▸ **EXERCISE DESCRIPTION**
Go to the line containing "- split_and!; [by split|by" in the listing below and retype it and every later line exactly, down to the last.

▸ **SUPPLIED MATERIAL**
+ + + +

(* ===== verification/PluginNeeds.v ===== *)
(** * Plugin needs

    [core/src/readyup/plugin_needs.{h,cpp}]: what a plugin's needs.json asks of the engine, and whether the
    core loads the plugin on the running build.  The probes are arguments; a probe that is not set is [None].
    Reading the file is the caller's. *)

From S2P Require Import Prelude CStr Double MiniJson.

Module Needs.

Record PluginNeeds := { plugin : string; surface : list string; schema : list string; schemaOptional : list string; events : list string }.

(** ** The manifest *)

Fixpoint read_entries (key : string) (l : list mval) : string + list string :=
  match l with
  | [] => inr []
  | MString s :: l =>
      if sempty s then inl (qs "`" +s+ key +s+ qs "` has a non-string entry")
      else match read_entries key l with inl e => inl e | inr r => inr (s :: r) end
  | _ :: _ => inl (qs "`" +s+ key +s+ qs "` has a non-string entry")
  end.
Definition StringList (root : mval) (key : string) : string + list string :=
  match mget root key with
  | None | Some MNull => inr []
  | Some (MArray l) => read_entries key l
  | Some _ => inl (qs "`" +s+ key +s+ qs "` is not an array")
  end.

Definition ParseNeeds (json : string) : string + PluginNeeds :=
  match mini_Parse json with
  | MiniOk root =>
      if negb (mIsObject (Some root)) then inl "not a JSON object"
      else
        match StringList root "surface" with
        | inl e => inl e
        | inr su =>
            match StringList root "schema" with
            | inl e => inl e
            | inr sc =>
                match StringList root "schema_optional" with
                | inl e => inl e
                | inr so =>
                    match StringList root "events" with
                    | inl e => inl e
                    | inr ev => inr {| plugin := default EmptyString (mAsString (mget root "plugin")); surface := su; schema := sc; schemaOptional := so; events := ev |}
                    end
                end
            end
        end
  | MiniError msg => inl ("invalid JSON: " +s+ msg)
  | MiniFuel => inl "invalid JSON: "
  end.

(** ** The decision *)

Record NeedsProbe := {
  p_surface : option (string -> Z); p_schema : option (string -> string -> Z); p_event : option (string -> Z); cs2Build : string }.
Record NeedCheck := { kind : string; entry : string; c_state : Z; detail : string }.
Record NeedsVerdict := { load : bool; reason : string; checks : list NeedCheck; warnings : list string }.

(** The pieces between separators, without blanks. *)
Fixpoint split_on (sep : ascii) (cur : string) (s : string) : list string :=
  match s with
  | EmptyString => [cur]
  | String c s => if Ascii.eqb c sep then cur :: split_on sep EmptyString s
                  else split_on sep (if Ascii.eqb c " " then cur else cur +s+ str1 c) s
  end.
Definition Split (s : string) (sep : ascii) : list string := split_on sep EmptyString s.

Definition lower_hex (d : Z) : ascii := if d <? 10 then chr (48 + d) else chr (87 + d).
Fixpoint hex_digits (fuel : nat) (n : Z) (acc : string) : string :=
  match fuel with
  | O => acc
  | S fuel => let acc := String (lower_hex (n mod 16)) acc in if n <? 16 then acc else hex_digits fuel (n / 16) acc
  end.
(** [%x] of a number that is not negative. *)
Definition Hex (v : Z) : string := "0x" +s+ hex_digits (S (Z.to_nat (Z.log2 v))) v EmptyString.

(** [None]: malformed; otherwise the class and the field. *)
Definition class_field (alt : string) : option (string * string) :=
  match find "." alt with
  | None | Some O => None
  | Some dot => if (String.length alt <=? dot + 1)%nat then None else Some (stake dot alt, sdrop (dot + 1) alt)
  end.
Definition probe_schema (p : NeedsProbe) (cf : string * string) : Z := match p_schema p with Some f => f cf.1 cf.2 | None => -2 end.

(** The alternatives, the first that resolves wins. *)
Fixpoint check_alts (kd en : string) (p : NeedsProbe) (alts : list string) (det : string) (pending : bool) : NeedCheck :=
  match alts with
  | [] => if pending then {| kind := kd; entry := en; c_state := -1; detail := "schema system not ready" |}
          else {| kind := kd; entry := en; c_state := 0; detail := det |}
  | alt :: alts =>
      match class_field alt with
      | None => check_alts kd en p alts "malformed entry" pending
      | Some cf =>
          let off := probe_schema p cf in
          if 0 <=? off
          then {| kind := kd; entry := en; c_state := 1; detail := Hex off +s+ (if alt =s en then EmptyString else " (" +s+ alt +s+ ")") |}
          else check_alts kd en p alts det (pending || (off =? -2))
      end
  end.
Definition CheckSchema (kd en : string) (p : NeedsProbe) : NeedCheck := check_alts kd en p (Split en "|") "not found" false.

Definition probe_one (f : option (string -> Z)) (s : string) : Z := match f with Some f => f s | None => -1 end.
Definition check_surface (p : NeedsProbe) (s : string) : NeedCheck :=
  let st := probe_one (p_surface p) s in
  {| kind := "surface"; entry := s; c_state := st;
     detail := if st =? 1 then "resolved" else if st =? 0 then "unresolved on this build" else "not checked yet" |}.
Definition check_event (p : NeedsProbe) (e : string) : NeedCheck :=
  let st := probe_one (p_event p) e in
  {| kind := "event"; entry := e; c_state := st;
     detail := if st =? 1 then "known" else if st =? 0 then "unknown to this CS2 build" else "event manager not ready" |}.

Definition absent (l : list NeedCheck) : list string := entry <$> filter (fun c => c_state c = 0) l.

Definition missing_text (missing : list string) : string :=
  let head := match take 3 missing with [] => EmptyString | x :: l => foldl (fun acc s => acc +s+ ", " +s+ s) x l end in
  if (3 <? length missing)%nat then head +s+ " (+" +s+ to_string (zlen missing - 3) +s+ " more)" else head.

Definition EvaluateNeeds (needs : PluginNeeds) (p : NeedsProbe) : NeedsVerdict :=
  let c1 := check_surface p <$> surface needs in
  let c2 := (fun s => CheckSchema "schema" s p) <$> schema needs in
  let c3 := (fun s => CheckSchema "schema_optional" s p) <$> schemaOptional needs in
  let c4 := check_event p <$> events needs in
  let missing := absent c1 ++ absent c2 in
  let warn := ((fun s => "optional schema field " +s+ s +s+ " not found") <$> absent c3) ++
              ((fun e => "game event " +s+ e +s+ " unknown to this CS2 build") <$> absent c4) in
  match missing with
  | [] => {| load := true; reason := EmptyString; checks := c1 ++ c2 ++ c3 ++ c4; warnings := warn |}
  | _ => {| load := false;
            reason := "missing " +s+ missing_text missing +s+ " after CS2 build " +s+ (if sempty (cs2Build p) then "?" else cs2Build p);
            checks := c1 ++ c2 ++ c3 ++ c4; warnings := warn |}
  end.

Definition NeedsDisabledLine (plugin reason : string) : string := "plugin[" +s+ plugin +s+ "] disabled: " +s+ reason.

(** ** Theorems *)

(** An alternative of a schema entry that the engine answered for, with nothing there. *)
Definition alt_missing (p : NeedsProbe) (alt : string) : Prop :=
  match class_field alt with Some cf => probe_schema p cf < 0 /\ probe_schema p cf <> -2 | None => True end.

Lemma check_alts_state kd en p alts : forall det pending,
  c_state (check_alts kd en p alts det pending) = 0 <-> pending = false /\ Forall (alt_missing p) alts.
Proof.
  induction alts as [|alt alts IH]; intros det pending; cbn [check_alts].
  - destruct pending; cbn; (split; [try lia; by intros _; split|intros [? _]; done]).
  - rewrite Forall_cons. unfold alt_missing at 1. destruct (class_field alt) as [cf|]; [|rewrite IH; tauto].
    cbv zeta. destruct (Z.leb_spec 0 (probe_schema p cf)); [cbn; split; [lia|intros (_ & [? _] & _); lia]|].
    rewrite IH, orb_false_iff, Z.eqb_neq. split; [intros [[-> ?] ?]|intros (-> & [? ?] & ?)]; by split_and!.
Qed.

Lemma check_alts_entry kd en p alts : forall det pending, entry (check_alts kd en p alts det pending) = en.
Proof. induction alts as [|alt alts IH]; intros det pending; cbn [check_alts]; [by destruct pending|]. destruct (class_field alt); [|apply IH]. cbv zeta. by case_if. Qed.

Lemma elem_of_absent (f : string -> NeedCheck) l x : (forall s, entry (f s) = s) -> x ∈ absent (f <$> l) <-> x ∈ l /\ c_state (f x) = 0.
Proof.
  intros Hf. unfold absent. rewrite list_elem_of_fmap. setoid_rewrite list_elem_of_filter. setoid_rewrite list_elem_of_fmap. split.
  - intros (c & -> & H0 & s & -> & Hs). by rewrite Hf.
  - intros [Hx H0]. exists (f x). by split_and!; [by rewrite Hf|done|exists x].
Qed.

(** A plugin is refused exactly when the engine has answered that something it requires is not there: an
    engine-surface entry, or every alternative of a schema field.  What cannot be told yet never blocks it,
    and optional fields and events never do; every entry is reported, in the order of the manifest. *)
Theorem needs_verdict (needs : PluginNeeds) (p : NeedsProbe) :
  let v := EvaluateNeeds needs p in
  (load v = false <->
    (exists s, s ∈ surface needs /\ probe_one (p_surface p) s = 0) \/
    (exists e, e ∈ schema needs /\ forall alt, alt ∈ Split e "|" -> alt_missing p alt)) /\
  (load v = true <-> reason v = EmptyString) /\
  entry <$> checks v = surface needs ++ schema needs ++ schemaOptional needs ++ events needs.
Proof.
  cbv zeta. assert (forall k s, entry (CheckSchema k s p) = s) as Hs by (intros k s; apply check_alts_entry).
  unfold EvaluateNeeds. set (missing := absent _ ++ absent _).
  assert (missing <> [] <-> (exists s, s ∈ surface needs /\ probe_one (p_surface p) s = 0) \/
    (exists e, e ∈ schema needs /\ forall alt, alt ∈ Split e "|" -> alt_missing p alt)) as Hm.
  { assert (missing <> [] <-> exists x, x ∈ missing) as ->.
    { destruct missing as [|x l]; split; try done; [by intros (x & ?%elem_of_nil)|]. intros _. exists x. by left. }
    unfold missing. setoid_rewrite elem_of_app. setoid_rewrite elem_of_absent; [|by auto|done]. unfold CheckSchema. setoid_rewrite check_alts_state.
    setoid_rewrite Forall_forall. cbn [check_surface c_state]. split.
    - intros (x & [H|(H1 & _ & H2)]); [left; by exists x|right; by exists x].
    - intros [(x & H)|(x & H1 & H2)]; exists x; [by left|by right]. }
  assert (forall A B C D : list NeedCheck, entry <$> A ++ B ++ C ++ D = (entry <$> A) ++ (entry <$> B) ++ (entry <$> C) ++ (entry <$> D)) as Ha
    by (intros; by rewrite !fmap_app).
  assert (forall (f : string -> NeedCheck) l, (forall s, entry (f s) = s) -> entry <$> (f <$> l : list NeedCheck) = l) as Hid.
  { intros f l Hf. rewrite <- list_fmap_compose. rewrite <- (list_fmap_id l) at 2. apply list_fmap_ext. intros i x _. apply Hf. }
  rewrite <- Hm. destruct missing as [|x l] eqn:E; cbn [load reason checks].
  - split_and!; [by split|by split|]. rewrite Ha, !Hid; auto.
  - split_and!; [by split|split; [done|]|rewrite Ha, !Hid; auto]. intros Hr. by destruct (missing_text (x :: l)).
Qed.

Definition sample_needs : string := qs "{`plugin`:`hud`,`surface`:[`Hook`],`schema`:[`A.m_x|B.m_x`],`events`:[`round_end`]}".
Definition sample_probe : NeedsProbe :=
  {| p_surface := Some (fun _ => 1); p_schema := Some (fun c f => if c =s "B" then 75 else -1); p_event := None; cs2Build := "14085" |}.
Example needs_sample :
  match ParseNeeds sample_needs with
  | inr n => let v := EvaluateNeeds n sample_probe in load v = true /\ map detail (checks v) = ["resolved"; "0x4b (B.m_x)"; "event manager not ready"] /\ warnings v = []
  | inl _ => False
  end.
Proof. vm_compute. done. Qed.
Example needs_refused :
  match ParseNeeds sample_needs with
  | inr n => reason (EvaluateNeeds n {| p_surface := Some (fun _ => 0); p_schema := Some (fun _ _ => -1); p_event := None; cs2Build := EmptyString |}) =
      "missing Hook, A.m_x|B.m_x after CS2 build ?"
  | inl _ => False
  end.
Proof. vm_compute. done. Qed.

End Needs.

+ + + +

▸ **SOLUTION**
  - split_and!; [by split|by split|]. rewrite Ha, !Hid; auto.
  - split_and!; [by split|split; [done|]|rewrite Ha, !Hid; auto]. intros Hr. by destruct (missing_text (x :: l)).
Qed.

Definition sample_needs : string := qs "{`plugin`:`hud`,`surface`:[`Hook`],`schema`:[`A.m_x|B.m_x`],`events`:[`round_end`]}".
Definition sample_probe : NeedsProbe :=
  {| p_surface := Some (fun _ => 1); p_schema := Some (fun c f => if c =s "B" then 75 else -1); p_event := None; cs2Build := "14085" |}.
Example needs_sample :
  match ParseNeeds sample_needs with
  | inr n => let v := EvaluateNeeds n sample_probe in load v = true /\ map detail (checks v) = ["resolved"; "0x4b (B.m_x)"; "event manager not ready"] /\ warnings v = []
  | inl _ => False
  end.
Proof. vm_compute. done. Qed.
Example needs_refused :
  match ParseNeeds sample_needs with
  | inr n => reason (EvaluateNeeds n {| p_surface := Some (fun _ => 0); p_schema := Some (fun _ _ => -1); p_event := None; cs2Build := EmptyString |}) =
      "missing Hook, A.m_x|B.m_x after CS2 build ?"
  | inl _ => False
  end.
Proof. vm_compute. done. Qed.

End Needs.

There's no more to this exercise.